Pensions - Articles - Irish pension scheme amendments reduce liabilities


Pension scheme benefit amendments implemented by top Irish companies reduce liabilities by more than €2 billion

 Defined Benefit pension liabilities of the top 30 publicly quoted Irish companies and 11 semi-state companies fell by over €2 billion to €24 billion in 2010, according to a new report released today by LCP Ireland.
 
 Companies have begun to implement amendments to pension benefits (including in some cases the imposition of significant benefit reductions on Defined Benefit scheme members), the report outlines. Of the companies analysed, LCP Ireland found that approximately half had recognised a reduction in their pension liabilities following amendments to pension benefits during 2010.
 Key findings of the study include:
 
 • Of the companies analysed, only three reported that they had sufficient assets to meet their accounting liabilities. These are RTE, Anglo Irish Bank and the National Treasury Management Agency.
 • The average pension scheme continues to show a substantial shortfall, with the average deficit running at 17% of market capitalisation for companies analysed.
 • Contributions paid during 2010 represented on average 2.8 times the cost of that year's pension accrual as companies sought to tackle past service deficits.
 • Irish Defined Benefit pension schemes continue to have a higher than average allocation of assets to equities. During 2010, the percentage of assets of pension schemes in Ireland allocated to equities fell by only 1 percentage point to 58%. By comparison, in the UK it fell to 43% in 2010 from 46% in 2009.

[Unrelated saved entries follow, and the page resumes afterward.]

(** X19.  The earliest registration wins.  Once some descriptor has the
    name [nm], registering another descriptor changes no [get] of [nm];
    once a flag resolves, registering another descriptor does not change
    what it resolves to; and once there is a default descriptor, it stays
    the default. *)
Theorem X19_earliest_registration_wins (p : Parser) (c : Cmd) :
  (forall T nm, (exists c0, c0 ∈ _commands p /\ name (base_of c0) = nm) ->
                get T nm (add_command c p) = get T nm p)
  /\ (forall flag, is_Some (find p flag) -> find (add_command c p) flag = find p flag)
  /\ (is_Some (find_default p) -> find_default (add_command c p) = find_default p).
Proof.
  split; [|split].
  - intros T nm (c0 & Hin & Hn).
    destruct (list_find_elem_of (named nm) (_commands p) c0 Hin) as [[i c1] E].
    { cbn. rewrite Hn. apply String.eqb_refl. }
    rewrite (get_found T nm p i c1 E).
    apply get_found with i. unfold add_command. cbn [_commands with_commands].
    by apply list_find_app_l.
  - intros flag [i Hi]. unfold find in *. unfold add_command. cbn [_commands with_commands].
    destruct (list_find _ (_commands p)) as [[k ck]|] eqn:E; [|discriminate].
    by rewrite (list_find_app_l _ _ _ _ _ E).
  - intros [i Hi]. unfold find_default in *. unfold add_command.
    cbn [_commands with_commands].
    destruct (list_find _ (_commands p)) as [[k ck]|] eqn:E; [|discriminate].
    by rewrite (list_find_app_l _ _ _ _ _ E).
Qed.

Lemma X19_earliest_registration_wins_witness :
  get (TInteger I_int) "n"
    (set_optional (TInteger I_int) "n" "other" 99 "" None false (Samples.with_default []))
  = get (TInteger I_int) "n" (Samples.with_default []).
Proof.
  refine (proj1 (X19_earliest_registration_wins (Samples.with_default []) _)
            (TInteger I_int) "n" _).
  eexists. split;
    [apply list_elem_of_further, list_elem_of_further, list_elem_of_here|reflexivity].
Defined.

Section Lengths.

Lemma write_length l l' : write l l' -> length l' = length l.
Proof. intros [|]; apply length_alter. Qed.

Lemma writes_length l l' : rtc write l l' -> length l' = length l.
Proof.
  induction 1 as [|x y z H _ IH]; [reflexivity|]. by rewrite IH, (write_length _ _ H).
Qed.

End Lengths.

(** * Further properties of the help parameter *)

Section Help.

Implicit Types (m : Machine) (p : Parser).

Lemma existsb_static (f : string * string * string * string * bool * bool * bool * bool -> bool)
    (l l' : list Cmd) :
  static_part <$> l' = static_part <$> l ->
  existsb (fun c => f (static_part c)) l' = existsb (fun c => f (static_part c)) l.
Proof.
  revert l'. induction l as [|x l IH]; intros [|y l'] H; try done.
  change (static_part y :: (static_part <$> l') = static_part x :: (static_part <$> l)) in H.
  assert (static_part y = static_part x) as Hxy by congruence.
  assert (static_part <$> l' = static_part <$> l) as Hl by congruence.
  cbn [existsb]. by rewrite Hxy, (IH l' Hl).
Qed.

 Pension schemes in over half of OECD countries hold 30% or less in equities, while bonds continue to be the dominant asset class accounting for (on average) 50% of total assets (Ref: OECD July 2011).
 The report also found that the market capitalisation of the top three Irish banks - AIB, Bank of Ireland and Irish Life and Permanent - is so dwarfed by their pension liabilities that it will inevitably be a significant factor for any planned corporate transactions such as mergers, take-overs, acquisitions and planned growth. AIB's pension liabilities at 31 December 2010 were more than 12 times its market capitalisation.
 
 Conor Daly, Partner at LCP Ireland said, "The report shows that the scale of pension liabilities continues to pose a significant challenge for many of Ireland's top companies. Contributions remain at very high levels despite the economic downturn. However, it is also clear that an increasing number of companies are seeking to share the burden of meeting these liabilities with the membership through various forms of benefit reductions. This is a trend we expect to see continue.
 The very existence of Defined Benefit as a form of employee pension provision is under threat as sponsors become more resistant to demands for increased contributions. The recent introduction of the Pension Levy has served to erode confidence further. We expect very few Defined Benefit schemes will exist in their current form in five years' time."